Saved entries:
=== Section Start ===

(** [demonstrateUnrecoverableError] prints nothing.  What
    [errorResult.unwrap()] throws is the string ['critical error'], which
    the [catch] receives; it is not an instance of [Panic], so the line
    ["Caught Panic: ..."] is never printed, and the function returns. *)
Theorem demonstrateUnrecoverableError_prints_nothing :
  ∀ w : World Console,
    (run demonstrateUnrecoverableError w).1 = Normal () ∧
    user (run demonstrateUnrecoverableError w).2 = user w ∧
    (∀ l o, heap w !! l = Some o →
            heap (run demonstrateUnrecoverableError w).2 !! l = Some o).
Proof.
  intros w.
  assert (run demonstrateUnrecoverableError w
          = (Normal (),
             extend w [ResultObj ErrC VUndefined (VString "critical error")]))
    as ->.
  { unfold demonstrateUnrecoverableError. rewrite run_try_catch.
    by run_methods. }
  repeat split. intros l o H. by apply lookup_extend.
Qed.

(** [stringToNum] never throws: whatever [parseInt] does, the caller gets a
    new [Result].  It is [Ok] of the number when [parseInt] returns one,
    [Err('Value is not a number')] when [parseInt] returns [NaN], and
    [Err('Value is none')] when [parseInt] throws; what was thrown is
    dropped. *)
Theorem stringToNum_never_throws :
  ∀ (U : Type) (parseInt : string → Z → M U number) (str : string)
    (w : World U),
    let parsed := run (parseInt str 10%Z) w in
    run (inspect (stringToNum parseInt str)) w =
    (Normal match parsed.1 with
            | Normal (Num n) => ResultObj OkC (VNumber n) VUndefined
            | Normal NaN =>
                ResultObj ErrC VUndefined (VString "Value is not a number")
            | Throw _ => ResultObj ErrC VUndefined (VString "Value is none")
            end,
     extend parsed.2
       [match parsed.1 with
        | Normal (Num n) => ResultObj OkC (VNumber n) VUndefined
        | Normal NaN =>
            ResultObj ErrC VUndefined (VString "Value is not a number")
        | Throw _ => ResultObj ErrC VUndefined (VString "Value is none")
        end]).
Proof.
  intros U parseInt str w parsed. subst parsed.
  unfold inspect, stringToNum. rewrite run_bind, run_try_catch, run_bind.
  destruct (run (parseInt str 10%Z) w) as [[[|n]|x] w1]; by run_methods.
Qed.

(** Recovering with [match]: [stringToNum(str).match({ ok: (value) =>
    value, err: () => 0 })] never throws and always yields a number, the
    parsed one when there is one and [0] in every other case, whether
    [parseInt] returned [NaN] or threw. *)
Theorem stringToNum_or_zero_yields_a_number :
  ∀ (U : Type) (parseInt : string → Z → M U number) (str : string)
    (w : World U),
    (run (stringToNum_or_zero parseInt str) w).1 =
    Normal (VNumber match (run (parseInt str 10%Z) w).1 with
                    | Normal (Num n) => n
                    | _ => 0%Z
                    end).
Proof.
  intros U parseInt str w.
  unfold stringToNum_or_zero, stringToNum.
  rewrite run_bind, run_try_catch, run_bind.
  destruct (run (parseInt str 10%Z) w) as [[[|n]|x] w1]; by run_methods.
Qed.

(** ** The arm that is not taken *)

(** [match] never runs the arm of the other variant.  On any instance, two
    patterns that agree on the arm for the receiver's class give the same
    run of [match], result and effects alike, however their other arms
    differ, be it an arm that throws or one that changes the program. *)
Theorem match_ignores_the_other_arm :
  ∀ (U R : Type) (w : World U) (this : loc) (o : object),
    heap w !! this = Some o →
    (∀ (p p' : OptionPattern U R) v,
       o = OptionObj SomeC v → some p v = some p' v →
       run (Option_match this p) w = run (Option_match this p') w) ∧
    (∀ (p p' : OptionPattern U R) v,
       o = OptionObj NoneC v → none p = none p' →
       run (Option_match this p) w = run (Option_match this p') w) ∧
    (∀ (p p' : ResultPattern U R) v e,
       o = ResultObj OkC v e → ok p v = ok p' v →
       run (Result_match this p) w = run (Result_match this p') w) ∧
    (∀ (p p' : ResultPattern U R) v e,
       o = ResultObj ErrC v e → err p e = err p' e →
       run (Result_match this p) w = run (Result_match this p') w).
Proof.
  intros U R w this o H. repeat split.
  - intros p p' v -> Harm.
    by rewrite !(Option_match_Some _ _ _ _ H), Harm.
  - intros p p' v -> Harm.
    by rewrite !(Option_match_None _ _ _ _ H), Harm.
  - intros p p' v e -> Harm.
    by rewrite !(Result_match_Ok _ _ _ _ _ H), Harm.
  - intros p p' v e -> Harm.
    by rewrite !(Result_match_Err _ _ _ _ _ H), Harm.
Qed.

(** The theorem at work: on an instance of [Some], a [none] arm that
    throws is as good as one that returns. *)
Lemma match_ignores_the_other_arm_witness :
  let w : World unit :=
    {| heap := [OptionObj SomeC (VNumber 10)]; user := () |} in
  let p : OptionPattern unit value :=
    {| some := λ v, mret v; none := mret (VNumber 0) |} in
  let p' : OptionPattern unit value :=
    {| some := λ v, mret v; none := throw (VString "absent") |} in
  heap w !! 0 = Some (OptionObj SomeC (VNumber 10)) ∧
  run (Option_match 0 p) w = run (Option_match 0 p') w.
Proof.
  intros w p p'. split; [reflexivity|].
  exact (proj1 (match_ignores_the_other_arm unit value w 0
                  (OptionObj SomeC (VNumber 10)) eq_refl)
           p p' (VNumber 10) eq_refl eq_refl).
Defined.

=== Section End ===

Aim of the exercise: With the line holding "(∀ l o, heap w !! l = Some o →" as the first and the line holding "[Ok] of the" as the last, set down that range of the entries above exactly, and nothing else.

Written response:
    (∀ l o, heap w !! l = Some o →
            heap (run demonstrateUnrecoverableError w).2 !! l = Some o).
Proof.
  intros w.
  assert (run demonstrateUnrecoverableError w
          = (Normal (),
             extend w [ResultObj ErrC VUndefined (VString "critical error")]))
    as ->.
  { unfold demonstrateUnrecoverableError. rewrite run_try_catch.
    by run_methods. }
  repeat split. intros l o H. by apply lookup_extend.
Qed.

(** [stringToNum] never throws: whatever [parseInt] does, the caller gets a
    new [Result].  It is [Ok] of the number when [parseInt] returns one,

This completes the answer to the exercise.